*What to do:*
Copy word for word, please, the lines of the entries below running from the one containing "Context (handler : nat" to the one containing "intros [Hl Hh Hs Hst] Hk Hq. split; [done| |done|].", both ends included.
# # # # # # #
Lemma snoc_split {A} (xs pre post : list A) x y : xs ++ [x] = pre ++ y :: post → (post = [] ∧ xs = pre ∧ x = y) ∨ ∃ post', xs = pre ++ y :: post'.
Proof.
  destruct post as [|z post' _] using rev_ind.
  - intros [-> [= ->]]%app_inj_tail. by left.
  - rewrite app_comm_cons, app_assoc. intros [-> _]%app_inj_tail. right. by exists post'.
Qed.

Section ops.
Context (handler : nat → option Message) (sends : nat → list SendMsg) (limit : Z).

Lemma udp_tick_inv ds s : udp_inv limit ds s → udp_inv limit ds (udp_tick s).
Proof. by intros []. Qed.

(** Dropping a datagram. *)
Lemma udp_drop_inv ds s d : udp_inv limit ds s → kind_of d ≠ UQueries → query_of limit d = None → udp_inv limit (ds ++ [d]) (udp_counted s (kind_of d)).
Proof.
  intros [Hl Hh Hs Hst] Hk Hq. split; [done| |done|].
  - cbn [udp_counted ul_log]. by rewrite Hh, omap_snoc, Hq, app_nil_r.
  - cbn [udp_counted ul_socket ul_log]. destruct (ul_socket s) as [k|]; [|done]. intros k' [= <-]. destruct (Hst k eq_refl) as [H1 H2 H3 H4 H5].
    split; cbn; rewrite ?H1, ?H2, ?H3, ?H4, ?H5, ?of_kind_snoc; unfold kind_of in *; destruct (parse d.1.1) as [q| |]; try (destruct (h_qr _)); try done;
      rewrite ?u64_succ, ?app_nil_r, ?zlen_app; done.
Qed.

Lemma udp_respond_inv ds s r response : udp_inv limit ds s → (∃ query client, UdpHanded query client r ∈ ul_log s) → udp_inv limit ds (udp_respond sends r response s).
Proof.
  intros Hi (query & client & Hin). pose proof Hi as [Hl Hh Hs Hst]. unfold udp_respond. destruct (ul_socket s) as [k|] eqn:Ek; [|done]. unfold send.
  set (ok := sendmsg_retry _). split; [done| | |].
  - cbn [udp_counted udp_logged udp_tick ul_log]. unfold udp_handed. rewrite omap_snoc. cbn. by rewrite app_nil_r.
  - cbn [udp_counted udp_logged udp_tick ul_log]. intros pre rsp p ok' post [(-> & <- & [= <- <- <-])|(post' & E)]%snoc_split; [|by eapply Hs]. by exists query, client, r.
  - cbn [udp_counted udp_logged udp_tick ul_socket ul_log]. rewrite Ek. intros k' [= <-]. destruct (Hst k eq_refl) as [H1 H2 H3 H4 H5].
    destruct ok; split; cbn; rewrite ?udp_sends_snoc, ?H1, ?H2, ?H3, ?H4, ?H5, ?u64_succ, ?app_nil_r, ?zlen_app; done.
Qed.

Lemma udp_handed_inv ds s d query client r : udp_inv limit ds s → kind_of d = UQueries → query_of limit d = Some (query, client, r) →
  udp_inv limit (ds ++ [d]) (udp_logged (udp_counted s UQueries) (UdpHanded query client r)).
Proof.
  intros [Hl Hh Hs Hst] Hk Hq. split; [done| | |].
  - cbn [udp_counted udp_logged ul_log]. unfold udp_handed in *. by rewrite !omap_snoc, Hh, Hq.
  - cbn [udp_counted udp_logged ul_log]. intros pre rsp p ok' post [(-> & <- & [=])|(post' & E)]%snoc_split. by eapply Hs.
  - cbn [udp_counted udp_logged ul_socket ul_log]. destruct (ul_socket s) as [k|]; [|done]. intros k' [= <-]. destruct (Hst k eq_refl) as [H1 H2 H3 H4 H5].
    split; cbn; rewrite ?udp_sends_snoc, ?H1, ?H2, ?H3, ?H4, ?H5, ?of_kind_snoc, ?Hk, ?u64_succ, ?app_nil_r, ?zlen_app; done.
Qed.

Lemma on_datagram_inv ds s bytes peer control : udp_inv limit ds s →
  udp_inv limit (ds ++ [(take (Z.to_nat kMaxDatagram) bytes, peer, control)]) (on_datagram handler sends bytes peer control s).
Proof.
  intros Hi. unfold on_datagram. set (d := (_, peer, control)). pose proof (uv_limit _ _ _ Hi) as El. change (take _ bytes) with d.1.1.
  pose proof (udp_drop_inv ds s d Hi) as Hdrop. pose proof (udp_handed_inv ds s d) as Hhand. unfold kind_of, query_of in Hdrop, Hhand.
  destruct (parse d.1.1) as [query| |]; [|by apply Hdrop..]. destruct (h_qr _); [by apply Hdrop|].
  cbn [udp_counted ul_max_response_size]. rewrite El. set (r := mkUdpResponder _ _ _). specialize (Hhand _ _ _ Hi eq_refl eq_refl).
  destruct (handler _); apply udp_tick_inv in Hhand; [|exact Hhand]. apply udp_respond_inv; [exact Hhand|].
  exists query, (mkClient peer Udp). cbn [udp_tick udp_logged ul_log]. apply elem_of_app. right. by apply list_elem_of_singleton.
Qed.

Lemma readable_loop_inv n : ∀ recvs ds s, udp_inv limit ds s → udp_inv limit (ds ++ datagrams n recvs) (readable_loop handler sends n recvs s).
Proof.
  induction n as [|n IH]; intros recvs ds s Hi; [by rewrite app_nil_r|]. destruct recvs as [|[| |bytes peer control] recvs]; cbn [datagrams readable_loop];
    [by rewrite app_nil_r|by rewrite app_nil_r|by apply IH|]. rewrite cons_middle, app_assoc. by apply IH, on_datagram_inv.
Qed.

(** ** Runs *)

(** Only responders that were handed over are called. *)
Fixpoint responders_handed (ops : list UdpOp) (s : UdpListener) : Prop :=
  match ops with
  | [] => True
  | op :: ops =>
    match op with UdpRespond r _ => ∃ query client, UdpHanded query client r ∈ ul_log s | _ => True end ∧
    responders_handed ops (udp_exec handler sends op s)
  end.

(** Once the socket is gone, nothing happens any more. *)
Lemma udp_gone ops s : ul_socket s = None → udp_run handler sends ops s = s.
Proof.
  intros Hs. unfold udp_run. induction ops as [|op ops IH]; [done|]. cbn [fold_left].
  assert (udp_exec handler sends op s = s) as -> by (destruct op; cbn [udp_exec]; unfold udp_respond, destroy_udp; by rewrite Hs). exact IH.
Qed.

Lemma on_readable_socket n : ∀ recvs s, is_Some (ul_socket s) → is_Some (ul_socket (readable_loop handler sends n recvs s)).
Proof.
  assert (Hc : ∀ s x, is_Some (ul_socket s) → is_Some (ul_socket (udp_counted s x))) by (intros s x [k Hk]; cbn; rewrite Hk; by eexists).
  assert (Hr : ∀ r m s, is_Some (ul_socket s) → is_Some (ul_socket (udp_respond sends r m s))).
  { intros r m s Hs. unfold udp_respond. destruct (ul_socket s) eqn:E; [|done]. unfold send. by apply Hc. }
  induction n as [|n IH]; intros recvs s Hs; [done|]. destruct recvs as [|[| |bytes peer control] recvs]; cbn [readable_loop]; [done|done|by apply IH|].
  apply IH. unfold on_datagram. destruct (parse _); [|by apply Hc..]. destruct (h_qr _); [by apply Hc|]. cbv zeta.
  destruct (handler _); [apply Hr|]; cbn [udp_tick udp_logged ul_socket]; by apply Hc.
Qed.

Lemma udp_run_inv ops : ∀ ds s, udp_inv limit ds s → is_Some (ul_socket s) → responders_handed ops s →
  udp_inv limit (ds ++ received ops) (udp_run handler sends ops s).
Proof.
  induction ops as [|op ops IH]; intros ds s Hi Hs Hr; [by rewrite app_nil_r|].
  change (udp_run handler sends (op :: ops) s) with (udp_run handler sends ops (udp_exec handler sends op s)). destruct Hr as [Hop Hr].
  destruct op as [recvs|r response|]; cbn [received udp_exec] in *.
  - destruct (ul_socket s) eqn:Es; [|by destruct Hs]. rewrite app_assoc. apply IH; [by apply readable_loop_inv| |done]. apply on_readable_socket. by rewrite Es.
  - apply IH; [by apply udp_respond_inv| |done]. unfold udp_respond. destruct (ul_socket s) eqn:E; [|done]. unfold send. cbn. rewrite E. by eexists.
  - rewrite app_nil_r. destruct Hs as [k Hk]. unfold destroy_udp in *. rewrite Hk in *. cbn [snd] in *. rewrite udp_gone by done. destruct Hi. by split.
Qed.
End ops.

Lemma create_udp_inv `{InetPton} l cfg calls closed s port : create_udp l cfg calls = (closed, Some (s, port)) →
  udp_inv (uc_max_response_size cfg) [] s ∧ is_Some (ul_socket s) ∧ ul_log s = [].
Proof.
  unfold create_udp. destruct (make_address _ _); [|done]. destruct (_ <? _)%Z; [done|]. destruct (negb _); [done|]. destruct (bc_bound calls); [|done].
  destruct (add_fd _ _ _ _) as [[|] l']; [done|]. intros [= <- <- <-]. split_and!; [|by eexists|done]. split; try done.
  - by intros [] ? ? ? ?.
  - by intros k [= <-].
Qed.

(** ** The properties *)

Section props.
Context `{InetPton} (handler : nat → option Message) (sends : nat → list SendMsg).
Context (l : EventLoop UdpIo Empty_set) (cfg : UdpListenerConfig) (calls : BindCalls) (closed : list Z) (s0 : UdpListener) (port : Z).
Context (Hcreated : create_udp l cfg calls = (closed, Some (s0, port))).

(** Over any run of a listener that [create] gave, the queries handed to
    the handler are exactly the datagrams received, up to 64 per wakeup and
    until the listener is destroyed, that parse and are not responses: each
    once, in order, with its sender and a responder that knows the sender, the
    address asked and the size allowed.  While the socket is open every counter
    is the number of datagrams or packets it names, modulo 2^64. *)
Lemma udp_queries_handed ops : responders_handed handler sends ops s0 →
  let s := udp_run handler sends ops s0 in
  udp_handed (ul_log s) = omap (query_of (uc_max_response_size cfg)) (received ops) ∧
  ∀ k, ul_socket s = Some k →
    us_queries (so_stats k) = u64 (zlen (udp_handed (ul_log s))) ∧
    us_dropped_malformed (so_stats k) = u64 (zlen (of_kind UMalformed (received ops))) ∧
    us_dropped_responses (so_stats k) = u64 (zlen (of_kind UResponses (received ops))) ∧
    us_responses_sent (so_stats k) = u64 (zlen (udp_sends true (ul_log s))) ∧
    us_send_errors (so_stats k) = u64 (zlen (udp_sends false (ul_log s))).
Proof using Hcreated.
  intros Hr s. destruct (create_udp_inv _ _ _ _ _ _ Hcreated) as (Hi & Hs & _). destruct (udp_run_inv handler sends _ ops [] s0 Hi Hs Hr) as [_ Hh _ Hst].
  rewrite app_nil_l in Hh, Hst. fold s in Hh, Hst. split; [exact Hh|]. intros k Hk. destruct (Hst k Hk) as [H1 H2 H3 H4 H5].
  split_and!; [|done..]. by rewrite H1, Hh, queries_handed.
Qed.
# # # # # # #
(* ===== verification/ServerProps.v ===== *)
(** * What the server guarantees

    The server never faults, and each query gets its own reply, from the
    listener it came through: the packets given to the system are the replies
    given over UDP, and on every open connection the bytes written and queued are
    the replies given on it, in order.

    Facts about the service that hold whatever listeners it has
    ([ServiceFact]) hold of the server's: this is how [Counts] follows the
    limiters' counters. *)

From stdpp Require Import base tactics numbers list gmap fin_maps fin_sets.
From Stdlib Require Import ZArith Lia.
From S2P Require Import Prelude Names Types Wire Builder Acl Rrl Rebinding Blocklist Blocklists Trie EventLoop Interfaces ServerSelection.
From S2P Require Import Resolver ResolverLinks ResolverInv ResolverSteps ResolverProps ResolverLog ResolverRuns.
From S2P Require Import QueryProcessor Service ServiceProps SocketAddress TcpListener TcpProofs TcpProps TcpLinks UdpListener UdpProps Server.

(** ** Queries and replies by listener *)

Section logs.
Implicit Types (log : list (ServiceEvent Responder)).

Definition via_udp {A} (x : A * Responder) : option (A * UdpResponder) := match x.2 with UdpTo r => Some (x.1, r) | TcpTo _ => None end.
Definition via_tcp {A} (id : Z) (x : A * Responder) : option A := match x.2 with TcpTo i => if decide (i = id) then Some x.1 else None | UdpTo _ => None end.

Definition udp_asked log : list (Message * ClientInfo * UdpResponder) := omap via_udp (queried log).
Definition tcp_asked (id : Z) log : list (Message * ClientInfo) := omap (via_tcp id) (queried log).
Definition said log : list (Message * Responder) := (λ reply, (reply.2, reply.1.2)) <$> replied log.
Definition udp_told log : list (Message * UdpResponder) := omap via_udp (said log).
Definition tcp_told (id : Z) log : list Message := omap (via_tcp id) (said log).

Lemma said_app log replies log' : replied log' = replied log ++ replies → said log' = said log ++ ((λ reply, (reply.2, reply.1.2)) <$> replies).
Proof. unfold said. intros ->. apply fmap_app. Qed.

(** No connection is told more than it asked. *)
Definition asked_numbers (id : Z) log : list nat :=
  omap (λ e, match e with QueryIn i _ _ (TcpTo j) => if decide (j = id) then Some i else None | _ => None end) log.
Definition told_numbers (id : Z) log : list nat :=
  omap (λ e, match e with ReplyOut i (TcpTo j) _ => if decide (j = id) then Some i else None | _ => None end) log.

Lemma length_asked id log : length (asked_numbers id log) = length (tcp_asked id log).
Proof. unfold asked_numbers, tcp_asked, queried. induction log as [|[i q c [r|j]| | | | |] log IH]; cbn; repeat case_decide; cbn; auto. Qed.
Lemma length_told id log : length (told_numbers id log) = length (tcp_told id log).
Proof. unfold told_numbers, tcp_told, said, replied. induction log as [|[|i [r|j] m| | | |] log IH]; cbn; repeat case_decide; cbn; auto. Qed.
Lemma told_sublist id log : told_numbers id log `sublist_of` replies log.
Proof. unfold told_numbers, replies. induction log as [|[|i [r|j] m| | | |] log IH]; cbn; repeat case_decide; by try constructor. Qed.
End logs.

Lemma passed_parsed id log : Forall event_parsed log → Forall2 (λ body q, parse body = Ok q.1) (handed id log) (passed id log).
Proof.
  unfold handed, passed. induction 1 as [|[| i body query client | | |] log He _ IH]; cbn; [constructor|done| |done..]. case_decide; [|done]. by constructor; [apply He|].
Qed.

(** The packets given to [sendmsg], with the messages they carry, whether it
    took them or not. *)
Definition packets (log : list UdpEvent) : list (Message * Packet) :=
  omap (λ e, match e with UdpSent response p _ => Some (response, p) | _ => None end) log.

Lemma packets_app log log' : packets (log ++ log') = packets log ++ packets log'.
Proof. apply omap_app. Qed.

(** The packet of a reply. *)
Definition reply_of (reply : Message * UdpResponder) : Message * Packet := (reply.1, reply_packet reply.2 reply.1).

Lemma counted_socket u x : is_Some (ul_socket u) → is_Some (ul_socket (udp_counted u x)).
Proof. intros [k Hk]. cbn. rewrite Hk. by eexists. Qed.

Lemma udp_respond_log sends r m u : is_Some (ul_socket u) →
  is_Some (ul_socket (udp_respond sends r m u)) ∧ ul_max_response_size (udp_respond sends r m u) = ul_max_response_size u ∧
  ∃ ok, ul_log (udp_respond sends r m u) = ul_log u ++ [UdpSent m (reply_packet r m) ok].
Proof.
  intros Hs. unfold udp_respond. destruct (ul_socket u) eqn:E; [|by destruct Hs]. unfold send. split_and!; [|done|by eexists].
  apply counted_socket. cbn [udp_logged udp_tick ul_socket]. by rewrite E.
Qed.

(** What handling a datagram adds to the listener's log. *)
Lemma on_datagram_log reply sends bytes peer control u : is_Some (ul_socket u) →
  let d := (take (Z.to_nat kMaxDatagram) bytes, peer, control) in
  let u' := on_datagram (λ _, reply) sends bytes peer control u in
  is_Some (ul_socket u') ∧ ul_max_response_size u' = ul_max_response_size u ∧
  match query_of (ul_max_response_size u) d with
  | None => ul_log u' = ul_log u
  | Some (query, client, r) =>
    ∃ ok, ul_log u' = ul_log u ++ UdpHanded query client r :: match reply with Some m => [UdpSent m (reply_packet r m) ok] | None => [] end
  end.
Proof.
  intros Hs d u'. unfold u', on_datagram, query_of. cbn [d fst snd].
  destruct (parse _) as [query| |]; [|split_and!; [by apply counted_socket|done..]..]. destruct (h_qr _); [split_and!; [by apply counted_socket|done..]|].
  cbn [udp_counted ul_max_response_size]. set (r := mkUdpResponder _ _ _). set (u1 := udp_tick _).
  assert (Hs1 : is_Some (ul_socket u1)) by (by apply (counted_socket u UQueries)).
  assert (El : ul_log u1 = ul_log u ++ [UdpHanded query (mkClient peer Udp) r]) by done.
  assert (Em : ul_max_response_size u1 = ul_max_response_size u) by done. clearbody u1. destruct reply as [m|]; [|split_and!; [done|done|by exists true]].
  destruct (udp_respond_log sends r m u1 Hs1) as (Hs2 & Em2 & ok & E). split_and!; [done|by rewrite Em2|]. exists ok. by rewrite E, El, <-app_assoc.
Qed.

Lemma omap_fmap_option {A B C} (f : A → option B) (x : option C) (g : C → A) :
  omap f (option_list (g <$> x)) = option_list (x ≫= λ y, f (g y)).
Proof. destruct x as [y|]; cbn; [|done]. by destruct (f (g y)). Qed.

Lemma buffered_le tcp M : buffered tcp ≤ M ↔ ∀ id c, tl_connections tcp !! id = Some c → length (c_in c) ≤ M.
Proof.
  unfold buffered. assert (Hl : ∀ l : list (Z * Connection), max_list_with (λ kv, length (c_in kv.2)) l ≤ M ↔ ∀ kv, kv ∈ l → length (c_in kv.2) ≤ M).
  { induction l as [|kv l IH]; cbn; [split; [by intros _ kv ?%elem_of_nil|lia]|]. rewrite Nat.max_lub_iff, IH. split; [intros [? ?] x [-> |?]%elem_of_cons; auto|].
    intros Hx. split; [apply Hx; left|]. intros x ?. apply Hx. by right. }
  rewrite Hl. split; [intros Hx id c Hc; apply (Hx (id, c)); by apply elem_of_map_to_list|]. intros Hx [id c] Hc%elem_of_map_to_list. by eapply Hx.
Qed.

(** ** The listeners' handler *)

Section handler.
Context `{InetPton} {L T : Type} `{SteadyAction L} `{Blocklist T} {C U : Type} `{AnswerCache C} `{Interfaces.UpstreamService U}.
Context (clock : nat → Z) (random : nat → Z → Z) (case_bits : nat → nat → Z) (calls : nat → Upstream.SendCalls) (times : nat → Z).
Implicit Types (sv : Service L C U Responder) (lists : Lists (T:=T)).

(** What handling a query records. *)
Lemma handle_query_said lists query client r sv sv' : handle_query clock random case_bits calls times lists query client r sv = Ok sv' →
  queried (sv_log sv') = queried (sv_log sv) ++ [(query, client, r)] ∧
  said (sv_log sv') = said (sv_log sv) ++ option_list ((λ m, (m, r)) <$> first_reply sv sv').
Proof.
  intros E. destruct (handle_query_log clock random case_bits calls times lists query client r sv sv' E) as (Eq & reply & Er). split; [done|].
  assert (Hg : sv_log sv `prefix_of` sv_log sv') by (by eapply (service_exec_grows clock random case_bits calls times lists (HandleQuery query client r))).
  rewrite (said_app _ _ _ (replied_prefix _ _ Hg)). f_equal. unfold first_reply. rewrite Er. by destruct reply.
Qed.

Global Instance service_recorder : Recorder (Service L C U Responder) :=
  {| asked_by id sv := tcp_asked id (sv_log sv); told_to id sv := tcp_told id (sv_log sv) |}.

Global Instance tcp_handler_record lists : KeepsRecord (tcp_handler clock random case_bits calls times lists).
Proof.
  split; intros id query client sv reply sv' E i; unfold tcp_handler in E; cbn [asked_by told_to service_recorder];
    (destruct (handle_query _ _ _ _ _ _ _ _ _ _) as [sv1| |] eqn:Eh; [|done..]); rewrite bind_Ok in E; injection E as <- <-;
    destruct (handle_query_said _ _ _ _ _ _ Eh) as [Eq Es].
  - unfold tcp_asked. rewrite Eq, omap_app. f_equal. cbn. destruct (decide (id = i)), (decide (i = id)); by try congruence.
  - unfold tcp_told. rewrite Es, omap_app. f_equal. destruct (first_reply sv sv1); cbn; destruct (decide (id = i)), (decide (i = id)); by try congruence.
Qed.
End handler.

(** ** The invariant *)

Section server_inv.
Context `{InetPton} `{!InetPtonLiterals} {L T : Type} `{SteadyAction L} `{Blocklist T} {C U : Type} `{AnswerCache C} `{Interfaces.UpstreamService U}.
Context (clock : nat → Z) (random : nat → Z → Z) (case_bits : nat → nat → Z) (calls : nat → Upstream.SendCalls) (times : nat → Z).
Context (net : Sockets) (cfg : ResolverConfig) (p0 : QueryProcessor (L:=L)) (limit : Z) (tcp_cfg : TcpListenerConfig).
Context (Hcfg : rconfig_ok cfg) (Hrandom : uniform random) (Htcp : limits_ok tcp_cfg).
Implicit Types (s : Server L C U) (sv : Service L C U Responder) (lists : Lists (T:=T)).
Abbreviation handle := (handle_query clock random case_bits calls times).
# # # # # # #
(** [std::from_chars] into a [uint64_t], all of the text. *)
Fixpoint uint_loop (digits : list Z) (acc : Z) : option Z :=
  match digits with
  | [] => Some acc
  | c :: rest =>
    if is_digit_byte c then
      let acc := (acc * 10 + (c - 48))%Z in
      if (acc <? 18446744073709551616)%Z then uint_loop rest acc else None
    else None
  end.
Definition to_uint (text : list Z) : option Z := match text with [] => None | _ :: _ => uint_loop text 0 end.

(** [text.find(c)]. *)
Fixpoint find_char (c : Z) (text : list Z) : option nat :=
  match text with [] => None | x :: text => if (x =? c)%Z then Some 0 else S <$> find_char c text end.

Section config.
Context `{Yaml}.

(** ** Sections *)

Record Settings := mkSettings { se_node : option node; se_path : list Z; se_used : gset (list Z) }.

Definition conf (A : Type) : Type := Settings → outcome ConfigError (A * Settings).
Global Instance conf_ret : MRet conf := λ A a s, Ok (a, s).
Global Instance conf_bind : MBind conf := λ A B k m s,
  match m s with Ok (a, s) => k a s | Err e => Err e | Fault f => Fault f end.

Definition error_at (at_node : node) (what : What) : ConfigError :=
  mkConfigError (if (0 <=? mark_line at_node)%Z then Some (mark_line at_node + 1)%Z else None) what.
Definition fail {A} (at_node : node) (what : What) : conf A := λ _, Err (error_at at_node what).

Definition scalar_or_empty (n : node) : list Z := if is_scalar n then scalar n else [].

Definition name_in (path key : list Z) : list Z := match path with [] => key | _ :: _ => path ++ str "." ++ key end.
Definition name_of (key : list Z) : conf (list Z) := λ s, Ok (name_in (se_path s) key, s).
# # # # # # #
*Solution:*
Context (handler : nat → option Message) (sends : nat → list SendMsg) (limit : Z).

Lemma udp_tick_inv ds s : udp_inv limit ds s → udp_inv limit ds (udp_tick s).
Proof. by intros []. Qed.

(** Dropping a datagram. *)
Lemma udp_drop_inv ds s d : udp_inv limit ds s → kind_of d ≠ UQueries → query_of limit d = None → udp_inv limit (ds ++ [d]) (udp_counted s (kind_of d)).
Proof.
  intros [Hl Hh Hs Hst] Hk Hq. split; [done| |done|].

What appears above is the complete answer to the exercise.